Hace veintidós años que no se ven. Los enamorados se escriben cartas; las amigas absorben el agua de cada una como dos dalias plantadas cerca.
Yo espío entre su correspondencia.
¿Quién es Catalina?
Natalia y Catalina se criaron en las escaleras olorosas a tabaco y a orina. En los ‘90 los borrachos dormían en los rincones oscuros del edificio. Una vivía en el sexto; la otra, en el octavo. Mientras corrían para no ser alcanzadas, los vidrios de las botellas de cerveza crujían bajo sus pies. Catalina es como un caballo, puede ver 360º con la cabeza gacha y, como los caballos, no deja de estar alerta ni aun mojada por la felicidad. Natalia ya no posee amuletos, ni piedras preciosas y se turba en los ascensores. ¿Qué hubiese pasado…? ¿Qué te hicieron tus primos, Catalina, aquella noche en que tus padres no estaban? ¿Dónde estaban los padres? ¿Y las madres?
La mamá de Natalia les enseña cómo un ave que había cazado el gato, luego de su muerte aparente, reacomodó sus alas y salió volando.
Natalia escribe estos poemas-contenedores de palabras que permanecían ocultas en las sombras; palabras que buscan captar la luz. Como una campanilla que se agarra a la pared, así se levanta el poema para tomar una forma decible.
¿Quién es Catalina?
ALGUNOS ESTUDIOS DEMOSTRARON
que las amigas
que dejaron de verse en la infancia
no quieren un reencuentro.
Duele no recordar
los rasgos de una persona.
no conservar objetos
ni ropa que retenga su olor.
Sin embargo cuando nos maquillamos.
una siente que la otra
le sugiere el color para los labios.
No estamos juntas
pero nos acompañamos.
Eso dicen.
A veces me da la impresión de que Natalia no quiere conocer ni contar tampoco, ni siquiera según su imaginario, lo que pudo ser en las dos décadas que han precedido a este libro, aunque encubran al menos un minuto mágico que pudo haber vivido con Catalina. No quiere porque su presencia en esta historia correría el peligro de atenuar un poco la nostalgia de un pasado y un lugar, la agobiante actualidad de esta mujer, de su imagen en su vida. Va, pues, en su busca; la toma ahí donde cree que puede hacerlo, en el momento en que cree que empieza ella a moverse para venir a su encuentro, en el preciso instante en que las dos niñas –mujeres ahora– de cabellos trenzados como hermanas dibujan una casa enrejada en una hamaca que ya no existe.

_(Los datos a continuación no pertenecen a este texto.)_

(** * Trade-log assistant: ledger synchronisation and conversational pipeline

    A shallow embedding of the TypeScript sources

      - [server/src/sheets.ts]  (row mapper, capacity manager, slot finder),
      - [server/src/agent.ts]   (intent resolver, reply composer),
      - [server/src/index.ts]   (manual parser, summariser, orchestrator),
      - [api/chat.ts]           (the single-file serverless variant),
      - the [App] component     (the send guard of the chat client),

    followed by the properties of the specification that concern them and
    by further properties of the same code.

    Conventions.
      - A JavaScript string is a Rocq [string].  The embedding is exact on
        ASCII text; the only non-ASCII character the program mentions, the
        bullet U+2022, is recognised through its UTF-8 bytes.  White space
        and case mapping outside ASCII are not modelled.
      - A JavaScript number is an IEEE 754 binary64 value, Rocq's primitive
        [float].  Grid sizes and row numbers, which are small non-negative
        integers in the program, are in [Z].
      - [undefined] and [null] are [None].
      - Awaited calls to the outside world (Google Sheets, the completion
        service, the search service) are nodes of a free monad [Prog]; a run
        is driven by an oracle that answers, or rejects, each call. *)

From Stdlib Require Import ZArith String Ascii List Floats Bool Lia.
From Stdlib Require Import DecimalString.
From stdpp Require Import gmap strings list.

Set Warnings "-register-all,-inexact-float".

Local Open Scope string_scope.
Local Open Scope list_scope.
Local Open Scope bool_scope.

(* ================================================================== *)
(** * ECMAScript built-ins used by the program *)
(* ================================================================== *)

Module JS.

(** ** Characters *)

Definition LF : ascii := ascii_of_nat 10.
Definition CR : ascii := ascii_of_nat 13.
Definition nl : string := String LF "".

Definition code (c : ascii) : nat := nat_of_ascii c.

Definition between (lo hi n : nat) : bool := Nat.leb lo n && Nat.leb n hi.

(** [WhiteSpace] and [LineTerminator] of the ASCII range: what [trim] removes
    and what the regular expression class [\s] matches. *)
Definition isWhiteSpace (c : ascii) : bool :=
  between 9 13 (code c) || Nat.eqb (code c) 32.

(** What the regular expression [.] does not match. *)
Definition isLineTerminator (c : ascii) : bool :=
  Nat.eqb (code c) 10 || Nat.eqb (code c) 13.

Definition isDigit (c : ascii) : bool := between 48 57 (code c).

Definition lowerChar (c : ascii) : ascii :=
  if between 65 90 (code c) then ascii_of_nat (code c + 32) else c.

Definition upperChar (c : ascii) : ascii :=
  if between 97 122 (code c) then ascii_of_nat (code c - 32) else c.

(** ** Strings *)

Fixpoint mapChars (f : ascii -> ascii) (s : string) : string :=
  match s with
  | EmptyString => EmptyString
  | String c r => String (f c) (mapChars f r)
  end.

Definition toLowerCase : string -> string := mapChars lowerChar.
Definition toUpperCase : string -> string := mapChars upperChar.

Fixpoint filterChars (p : ascii -> bool) (s : string) : string :=
  match s with
  | EmptyString => EmptyString
  | String c r => if p c then String c (filterChars p r) else filterChars p r
  end.

Fixpoint existsChar (p : ascii -> bool) (s : string) : bool :=
  match s with
  | EmptyString => false
  | String c r => p c || existsChar p r
  end.

Definition isEmpty (s : string) : bool :=
  match s with EmptyString => true | _ => false end.

(** Truthiness of a string: [Boolean(s)]. *)
Definition truthy (s : string) : bool := negb (isEmpty s).

Fixpoint trimStart (s : string) : string :=
  match s with
  | EmptyString => EmptyString
  | String c r => if isWhiteSpace c then trimStart r else s
  end.

Fixpoint trimEnd (s : string) : string :=
  match s with
  | EmptyString => EmptyString
  | String c r =>
      let r' := trimEnd r in
      if isWhiteSpace c && isEmpty r' then EmptyString else String c r'
  end.

Definition trim (s : string) : string := trimEnd (trimStart s).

“Hay un refrán ruso actual que dice que es todavía más difícil predecir el pasado que el futuro”, escribe Svetlana Boym en El futuro de la nostalgia. ¡Y quién se atreve a hacer tal cosa! Esta es la historia contada por la que se fue. La que “abandonó… La nostalgia es la añoranza de un lugar, pero lo que se anhela en realidad es un tiempo diferente –el tiempo de nuestra infancia, el ritmo más lento de nuestros sueños (…) la rebelión contra la idea moderna de tiempo, el tiempo de la historia y del progreso. El nostálgico desea acabar con la historia y convertirla en una mitología personal o colectiva, visitar de nuevo el tiempo como si del espacio se tratara, resistirse a la condición irreversible del tiempo que atormenta a los humanos”.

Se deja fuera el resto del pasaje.